The response should contain only those lines of the entries below that include the string "Prop".

*** DATA EXCERPTS ***

Lemma at_fdata n b (k : block -> M (fst S) A) :
  v_held v !! n = Some b -> wp (k (v_data v n)) Q s -> wp (bind (fdata b) k) Q s.
Proof. intros Hh Hk. destruct R as [E Hr]. apply wp_gets. by rewrite (bl_data_law _ _ _ _ Hr Hh). Qed.

Lemma at_fset n b d (k : unit -> M (fst S) A) :
  v_held v !! n = Some b -> (forall s', at_ s' s0 (v_put v n d) -> wp (k tt) Q s') -> wp (bind (fset b d) k) Q s.
Proof.
  intros Hh Hk. destruct R as [E Hr]. apply wp_bind, wp_zoom.
  eapply wp_mono; [apply (bl_set_law _ _ _ _ d Hr Hh)|]. intros [] s' H. apply Hk. by eapply at_blk.
Qed.

Lemma at_flog_write n b (k : unit -> M (fst S) A) :
  v_held v !! n = Some b -> Z.of_nat (size (v_pins v)) < d_lim D -> d_ok D n ->
  (forall s', at_ s' s0 (v_log v n) -> wp (k tt) Q s') -> wp (bind (flog_write b) k) Q s.
Proof.
  intros Hh Hp Ho Hk. destruct R as [E Hr]. apply wp_bind, wp_zoom.
  eapply wp_mono; [apply (bl_log_write_law _ _ _ _ Hr Hh Hp Ho)|]. intros [] s' H. apply Hk. by eapply at_blk.
Qed.

Lemma at_frelse n b (k : unit -> M (fst S) A) :
  v_held v !! n = Some b -> n ∉ v_dirty v ->
  (forall s', at_ s' s0 (v_rel v n) -> wp (k tt) Q s') -> wp (bind (frelse b) k) Q s.
Proof.
  intros Hh Hd Hk. destruct R as [E Hr]. apply wp_bind, wp_zoom.
  eapply wp_mono; [apply (bl_brelse_law _ _ _ _ Hr Hh Hd)|]. intros [] s' H. apply Hk. by eapply at_blk.
Qed.

End Steps.

(** The end of every update of a block: store, log, release. *)
Lemma at_update {A} (Q : A -> fst S -> Prop) s s0 v n b d (k : unit -> M (fst S) A) :
  at_ s s0 (v_get v n b) -> v_held v !! n = None -> v_dirty v = ∅ ->
  Z.of_nat (size (v_pins v)) < d_lim D -> d_ok D n ->
  (forall s', at_ s' s0 (v_write v n d) -> wp (k tt) Q s') ->
  wp (bind (fset b d) (fun _ => bind (flog_write b) (fun _ => bind (frelse b) k))) Q s.
Proof.
  intros R Hh Hd Hp Ho Hk.
  eapply (at_fset _ _ _ _ R n); [cbn; apply lookup_insert_eq|]. intros s1 R1.
  eapply (at_flog_write _ _ _ _ R1 n); [cbn; apply lookup_insert_eq|done|done|]. intros s2 R2.
  eapply (at_frelse _ _ _ _ R2 n); [cbn; apply lookup_insert_eq|cbn; set_solver|]. intros s3 R3.
  apply Hk. by rewrite v_write_get in R3.
Qed.

Lemma at_update_end (Q : unit -> fst S -> Prop) s s0 v n b d :
  at_ s s0 (v_get v n b) -> v_held v !! n = None -> v_dirty v = ∅ ->
  Z.of_nat (size (v_pins v)) < d_lim D -> d_ok D n ->
  (forall s', at_ s' s0 (v_write v n d) -> Q tt s') ->
  wp (bind (fset b d) (fun _ => bind (flog_write b) (fun _ => frelse b))) Q s.
Proof.
  intros R Hh Hd Hp Ho Hk. pose proof (at_update Q s s0 v n b d ret R Hh Hd Hp Ho Hk) as H.
  unfold wp, bind, ret in *. destruct (fset b d s) as [? s1| |]; [|done..].
  destruct (flog_write b s1) as [? s2| |]; [|done..]. destruct (frelse b s2) as [[] s3| |]; done.
Qed.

***

ANSWER BOX:
Lemma at_update {A} (Q : A -> fst S -> Prop) s s0 v n b d (k : unit -> M (fst S) A) :
Lemma at_update_end (Q : unit -> fst S -> Prop) s s0 v n b d :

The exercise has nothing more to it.